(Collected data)
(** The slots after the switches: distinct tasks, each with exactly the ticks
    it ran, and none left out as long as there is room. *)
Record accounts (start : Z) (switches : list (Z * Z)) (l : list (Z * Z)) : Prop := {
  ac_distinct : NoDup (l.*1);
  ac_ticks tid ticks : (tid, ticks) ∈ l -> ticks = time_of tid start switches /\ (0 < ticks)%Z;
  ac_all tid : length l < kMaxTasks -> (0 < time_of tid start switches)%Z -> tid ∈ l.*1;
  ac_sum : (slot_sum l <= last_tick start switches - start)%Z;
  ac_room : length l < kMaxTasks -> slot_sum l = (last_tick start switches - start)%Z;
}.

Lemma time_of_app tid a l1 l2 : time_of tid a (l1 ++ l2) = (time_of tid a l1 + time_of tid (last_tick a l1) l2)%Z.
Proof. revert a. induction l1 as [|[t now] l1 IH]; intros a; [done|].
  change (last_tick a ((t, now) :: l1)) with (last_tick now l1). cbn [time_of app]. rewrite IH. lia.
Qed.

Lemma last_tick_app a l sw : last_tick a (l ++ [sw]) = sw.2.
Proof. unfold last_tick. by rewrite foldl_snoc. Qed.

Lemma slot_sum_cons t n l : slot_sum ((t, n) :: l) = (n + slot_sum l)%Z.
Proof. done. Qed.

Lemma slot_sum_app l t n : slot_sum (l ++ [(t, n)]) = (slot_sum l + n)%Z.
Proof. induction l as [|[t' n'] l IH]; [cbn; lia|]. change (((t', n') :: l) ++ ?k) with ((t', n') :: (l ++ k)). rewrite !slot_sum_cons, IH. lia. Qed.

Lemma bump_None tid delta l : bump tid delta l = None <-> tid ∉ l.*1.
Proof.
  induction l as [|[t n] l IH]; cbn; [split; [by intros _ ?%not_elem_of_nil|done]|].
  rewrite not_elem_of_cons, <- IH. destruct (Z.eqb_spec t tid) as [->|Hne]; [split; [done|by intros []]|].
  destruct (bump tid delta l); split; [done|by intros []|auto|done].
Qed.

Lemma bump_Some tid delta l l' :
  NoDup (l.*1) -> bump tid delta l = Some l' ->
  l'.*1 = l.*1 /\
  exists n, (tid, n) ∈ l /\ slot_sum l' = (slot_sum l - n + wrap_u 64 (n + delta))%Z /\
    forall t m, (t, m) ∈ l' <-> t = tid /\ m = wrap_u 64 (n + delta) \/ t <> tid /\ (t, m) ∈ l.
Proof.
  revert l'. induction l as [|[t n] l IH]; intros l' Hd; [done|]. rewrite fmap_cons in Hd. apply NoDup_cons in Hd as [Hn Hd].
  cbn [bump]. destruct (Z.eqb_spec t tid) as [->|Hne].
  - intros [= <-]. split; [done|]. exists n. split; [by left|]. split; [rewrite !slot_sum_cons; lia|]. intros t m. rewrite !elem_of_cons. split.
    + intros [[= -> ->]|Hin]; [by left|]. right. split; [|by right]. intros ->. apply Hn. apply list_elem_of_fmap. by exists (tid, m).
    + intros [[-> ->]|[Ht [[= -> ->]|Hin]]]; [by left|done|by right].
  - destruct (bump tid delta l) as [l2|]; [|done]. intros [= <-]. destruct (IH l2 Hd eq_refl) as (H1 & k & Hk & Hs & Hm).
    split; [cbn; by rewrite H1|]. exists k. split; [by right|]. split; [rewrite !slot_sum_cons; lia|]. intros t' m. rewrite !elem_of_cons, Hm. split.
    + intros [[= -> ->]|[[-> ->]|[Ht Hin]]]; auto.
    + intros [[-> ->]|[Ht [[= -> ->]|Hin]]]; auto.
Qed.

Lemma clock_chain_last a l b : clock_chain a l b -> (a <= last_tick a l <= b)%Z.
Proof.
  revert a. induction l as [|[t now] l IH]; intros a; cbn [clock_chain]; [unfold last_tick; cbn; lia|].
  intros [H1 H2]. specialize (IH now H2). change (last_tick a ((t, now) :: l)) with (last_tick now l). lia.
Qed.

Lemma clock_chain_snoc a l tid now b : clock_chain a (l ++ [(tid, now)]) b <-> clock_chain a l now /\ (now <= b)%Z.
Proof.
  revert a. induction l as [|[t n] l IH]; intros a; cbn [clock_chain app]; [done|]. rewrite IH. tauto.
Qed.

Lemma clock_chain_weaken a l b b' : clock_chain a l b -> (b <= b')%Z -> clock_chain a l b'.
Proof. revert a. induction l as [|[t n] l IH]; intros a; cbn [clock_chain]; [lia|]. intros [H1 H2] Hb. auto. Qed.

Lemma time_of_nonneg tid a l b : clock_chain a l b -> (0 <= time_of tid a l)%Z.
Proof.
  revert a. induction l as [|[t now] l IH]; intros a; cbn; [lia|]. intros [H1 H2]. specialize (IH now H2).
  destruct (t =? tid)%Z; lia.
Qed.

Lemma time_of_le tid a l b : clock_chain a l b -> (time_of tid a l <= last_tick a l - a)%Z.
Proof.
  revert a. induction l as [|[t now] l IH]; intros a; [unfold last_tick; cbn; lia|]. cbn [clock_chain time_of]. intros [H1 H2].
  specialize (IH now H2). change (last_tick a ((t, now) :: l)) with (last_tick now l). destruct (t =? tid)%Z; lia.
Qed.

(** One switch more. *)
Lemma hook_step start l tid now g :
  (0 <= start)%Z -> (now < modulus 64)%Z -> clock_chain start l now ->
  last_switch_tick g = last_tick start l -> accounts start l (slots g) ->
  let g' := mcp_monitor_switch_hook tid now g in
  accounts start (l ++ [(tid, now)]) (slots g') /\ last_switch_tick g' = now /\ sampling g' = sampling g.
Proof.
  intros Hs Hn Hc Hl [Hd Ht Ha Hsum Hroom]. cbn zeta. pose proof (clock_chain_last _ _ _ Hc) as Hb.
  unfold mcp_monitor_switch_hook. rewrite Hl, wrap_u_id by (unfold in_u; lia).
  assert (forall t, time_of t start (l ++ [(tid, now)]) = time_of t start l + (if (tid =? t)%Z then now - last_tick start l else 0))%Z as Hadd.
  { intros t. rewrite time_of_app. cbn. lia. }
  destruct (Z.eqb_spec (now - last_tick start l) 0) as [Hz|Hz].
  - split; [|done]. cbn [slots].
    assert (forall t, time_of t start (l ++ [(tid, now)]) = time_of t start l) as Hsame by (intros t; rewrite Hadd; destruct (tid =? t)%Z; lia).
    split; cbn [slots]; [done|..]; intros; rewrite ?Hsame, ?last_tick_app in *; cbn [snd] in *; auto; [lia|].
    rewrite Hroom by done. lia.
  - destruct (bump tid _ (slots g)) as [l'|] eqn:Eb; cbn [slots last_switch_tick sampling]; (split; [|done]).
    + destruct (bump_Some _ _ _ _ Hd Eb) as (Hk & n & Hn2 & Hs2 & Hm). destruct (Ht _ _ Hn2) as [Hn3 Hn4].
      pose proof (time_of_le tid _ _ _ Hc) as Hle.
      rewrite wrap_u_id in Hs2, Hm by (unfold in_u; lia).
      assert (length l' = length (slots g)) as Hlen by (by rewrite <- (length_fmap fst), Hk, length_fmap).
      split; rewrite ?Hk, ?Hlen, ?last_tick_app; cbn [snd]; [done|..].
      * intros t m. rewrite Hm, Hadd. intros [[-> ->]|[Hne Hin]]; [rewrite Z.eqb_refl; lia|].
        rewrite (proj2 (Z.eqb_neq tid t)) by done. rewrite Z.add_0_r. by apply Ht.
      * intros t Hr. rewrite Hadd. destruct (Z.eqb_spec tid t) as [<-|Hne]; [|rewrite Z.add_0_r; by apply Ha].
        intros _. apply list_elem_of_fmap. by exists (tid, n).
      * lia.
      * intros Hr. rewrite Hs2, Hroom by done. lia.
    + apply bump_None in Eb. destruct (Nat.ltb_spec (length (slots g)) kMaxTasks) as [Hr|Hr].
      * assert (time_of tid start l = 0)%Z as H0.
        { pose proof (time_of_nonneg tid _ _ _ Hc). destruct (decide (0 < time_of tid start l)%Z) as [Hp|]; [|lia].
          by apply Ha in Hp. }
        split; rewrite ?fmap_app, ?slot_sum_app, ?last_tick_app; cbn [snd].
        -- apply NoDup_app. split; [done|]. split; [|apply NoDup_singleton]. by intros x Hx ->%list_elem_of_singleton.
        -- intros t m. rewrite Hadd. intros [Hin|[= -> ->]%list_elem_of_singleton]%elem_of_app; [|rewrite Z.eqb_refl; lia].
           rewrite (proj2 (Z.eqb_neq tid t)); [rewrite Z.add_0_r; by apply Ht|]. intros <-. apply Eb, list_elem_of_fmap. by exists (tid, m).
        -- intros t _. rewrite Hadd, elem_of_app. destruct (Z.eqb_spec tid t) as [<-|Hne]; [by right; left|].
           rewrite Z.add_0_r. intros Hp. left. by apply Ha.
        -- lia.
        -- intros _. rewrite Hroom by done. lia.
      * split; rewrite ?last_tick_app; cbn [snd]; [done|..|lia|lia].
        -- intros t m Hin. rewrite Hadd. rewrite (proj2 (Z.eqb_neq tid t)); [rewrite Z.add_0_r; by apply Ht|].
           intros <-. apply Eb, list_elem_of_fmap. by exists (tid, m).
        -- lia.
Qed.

- _AIM OF THE EXERCISE_
Wherever the string "with" is found in the entries, copy the line it sits in.

- _EXPECTED ANSWER_
(** The slots after the switches: distinct tasks, each with exactly the ticks
  change (last_tick a ((t, now) :: l1)) with (last_tick now l1). cbn [time_of app]. rewrite IH. lia.
Proof. induction l as [|[t' n'] l IH]; [cbn; lia|]. change (((t', n') :: l) ++ ?k) with ((t', n') :: (l ++ k)). rewrite !slot_sum_cons, IH. lia. Qed.
  intros [H1 H2]. specialize (IH now H2). change (last_tick a ((t, now) :: l)) with (last_tick now l). lia.
  specialize (IH now H2). change (last_tick a ((t, now) :: l)) with (last_tick now l). destruct (t =? tid)%Z; lia.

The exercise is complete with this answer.